Friends: Sharing Files through Connected Projects

I often connect repos together during my scientific work, in which I like to use the YODA (Datalad) standard of connecting related projects via submodules. However, I've recently found that sometimes I have to connect an entire repo to, say, a paper just to use one resource. For the sake of provenance, this connection is essential, but it feels extremely inefficient and unscalable to have one repo filled with submodules just for individual files.

For these specific instances, I'm devising an alternative solution: friend repos.

Friends are Unrelated Repos

In general, a friend is a repo whose history (branches, worktree, commits) is not relevant to the current repo, but is the origin for some files that the current repo uses. This is unlike clones (where everything is related), parents/children (where the entire child is derived or related to the parent, e.g. like superproject team repos and their children), or other groups defined by git-annex (archives, sources, etc.)

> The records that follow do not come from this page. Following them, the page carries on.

(** C1. After a successful [xGArr_New] with sizes in [int], [N] successful
    [xGArr_Add]s of items of [inSize] bytes leave [mnNumItems = N], and
    [xGArr_ResetIterator] followed by [N + 1] calls of [xGArr_NextItem]
    yields the [N] items in the order they were added, byte for byte, and
    then [LastItem]. *)
Theorem Add_then_traverse m0 (h : ptr) inSize inInitialNumItems r1 r2 a m1
    (adds : list (list byte * malloc_reply)) rs m2 dest :
  0 < inSize ≤ Int.INT_MAX →
  0 < inInitialNumItems ≤ Int.INT_MAX →
  xGArr_New m0 (Some h) inSize inInitialNumItems r1 r2
  = Some (xGArr_tErr_NoErr, Some (Some a), m1) →
  Forall (λ x, Z.of_nat (length x.1) = inSize) adds →
  run m1 (Some a) ((λ x, Add x.1 x.2) <$> adds) = Some (rs, m2) →
  Forall (λ x, x.1 = xGArr_tErr_NoErr) rs →
  Z.of_nat (length dest) = inSize →
  ∃ o m3,
    structs m2 !! a = Some o
    ∧ mnNumItems o = Z.of_nat (length adds)
    ∧ run m2 (Some a)
        (ResetIterator :: replicate (S (length adds)) (NextItem dest))
      = Some ((xGArr_tErr_NoErr, None)
              :: ((λ x, (xGArr_tErr_NoErr, Some x.1)) <$> adds)
              ++ [(xGArr_tErr_LastItem, Some dest)], m3).
Proof.
  intros HE HC Hnew Hlen Hrun Hok Hdest.
  destruct (New_spec _ _ _ _ _ _ _ _ _ HE HC Hnew)
    as [(? & _)|(_ & a' & o0 & [= <-] & Hh0 & Hn0 & Hx0 & Hc0 & Hi0 & _)];
    [done|].
  destruct (run_adds adds m1 a o0 [] rs m2 Hh0 Hrun Hok)
    as (o & Hh & Hn & Hx & Hi).
  pose proof Hh as (Ho & Hlive & [] & _).
  set (o' := set_mnNext 0 o).
  assert (holds (store_struct m2 a o') a o' ([] ++ (take (Z.to_nat (mnItemSizeBytes o0)) <$> adds.*1)))
    as Hh' by (apply holds_set_mnNext; [done|lia]).
  destruct (traverse_spec (length adds) _ a o' _ dest Hh')
    as (m3 & o3 & Htr & _).
  { simpl. lia. }
  { simpl. lia. }
  exists o, m3. split; [done|]. split; [lia|].
  cbn [run perform mbind option_bind].
  rewrite (ResetIterator_live m2 a o) by done.
  cbn [mbind option_bind]. fold o'. rewrite Htr.
  cbn [mbind option_bind]. do 3 f_equal. f_equal.
  simpl. rewrite drop_0, <- !list_fmap_compose.
  apply Forall_fmap_ext_1. eapply Forall_impl; [exact Hlen|].
  intros [x r] Hx'. simpl in *. f_equal. f_equal.
  rewrite take_ge by lia. rewrite drop_ge by lia. by rewrite app_nil_r.
Qed.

This definition requires upholding some technical details:

  1. Friends should never sync. This precludes defining them as normal git remotes unless you are very dilligent about undefining remote.<name>.fetch and setting remote.<name>.sync=false
  2. Friends don't need to know about all files in the friend repo (neither their history (git) or key logs (annex)), they just the files they use. Therefore while git annex filter-branch could be used to filter for just the files needed, it is a bit overkill.

Solution - A Special Remote with Custom Groups

(gx is short for git annex)

Define a special repo that points to the primary storage location for the friend repo. I like to define it with a name like fri.X so it's obvious by inspection that it's an friend. Other metadata also tells you this (gx group fri.X will list friend, or something could be added to the description), but being in the name makes it clear especially for e.g. gx list.

Depot: Primary Storage

The depot is where a repo stores its own stuff. This prevents others' stuff from being duplicated into the referencing repo. For those familiar with the client group, depots are just clients with friends replacing archives.

gx groupwanted depot "(include=* and (not (copies=friend:1))) or approxlackingcopies=1"

Client Replacement Version

If you want to be able to use the assistant or archives, here's a version that can stand in for client:

gx groupwanted depot "(include=* and ((exclude=*/archive/* and exclude=archive/*) or (not (copies=archive:1 or copies=smallarchive:1 or copies=friend:1)))) or approxlackingcopies=1"

Friend: Related Repos

The friend is the source for stuff the current repo references. Therefore, it doesn't need to be stored by the repo (i.e. in its depot)

gx groupwanted friend present

Finishing Up

To actually register where friend files are, the ideal way is gx fsck. This is better than e.g. gx filter-branch mentioned above because it's automatic. The default behavior of fsck, like other annex commands, is to check against files in the current worktree, so it will only populate the metadata for a special remote about the files the current repo is trained to care about.

gx fsck -f fri.X --fast -J 10

Without --fast, the process will be slower as it verifies hashes by downloading files.

In short the process involves:

  1. For every repo that wants a friend:
    1. Define the group friend with its groupwanted rule (above for easy copying)
    2. Define the group depot with its groupwanted rule (above for easy copying)
    3. Set existing depots to use the depot group and have groupwanted as their wanted rule
  2. For every friend:
    1. Define a new special remote fri.X pointing to the depot/storage location for friend repo.
    2. Assign the special remote with group friend and ensure it has groupwanted as its wanted rule
  3. For every batch of files added from a friend:
    1. Copy the files (or symlinks) and track them with annex
    2. Run the gx fsck above to update the friend with the new files
    3. Run gx sync if desired.
    4. The result should be files present in the friend (and maybe the current), but not the depot(s).
    5. Now, the friend tells us where a file came from without having to add the entire friend as a submodule!

FAQ/Open Questions

  1. Is there a way to define the custom groups globally, or will I have to re-define special groups in every repo that uses friend/depots?
    1. Not sure yet. I wonder where custom groups could be defined globally? Maybe in the user .gitconfig.
  2. Is there a way to get CLI autocomplete to suggest custom groups?
    1. I don't think there's support for this yet: only the standard groups are suggested in my zsh/omz setup.
  3. Is this a replacement for Datalad datasets?
    1. I think of this as a tool to use alongside datasets. Datalad datasets are great when one project depends on the entirety of another (like a technical paper on an analysis) while this technique is better for collecting files from many projects under one umbrella (like a Thesis, which coincidentally, is what I'm developing this for).
    2. This also helps separate the ideas of storage (where files live) and referencing (how files are used). When I originally started using datasets, I had one special repo for each repo since I figured each repo has to have its own unique remote for git in whatever Github/Organization/Team the project belongs to anyway. Now, this is motivating me to consider how to rationally store contents for projects that share some commonality (a collaboration, an experimental phase, a taskforce, a super-repo as a parent). In this way, I can maintain a provenance record while minimizing the number of clones and remotes I need to maintain.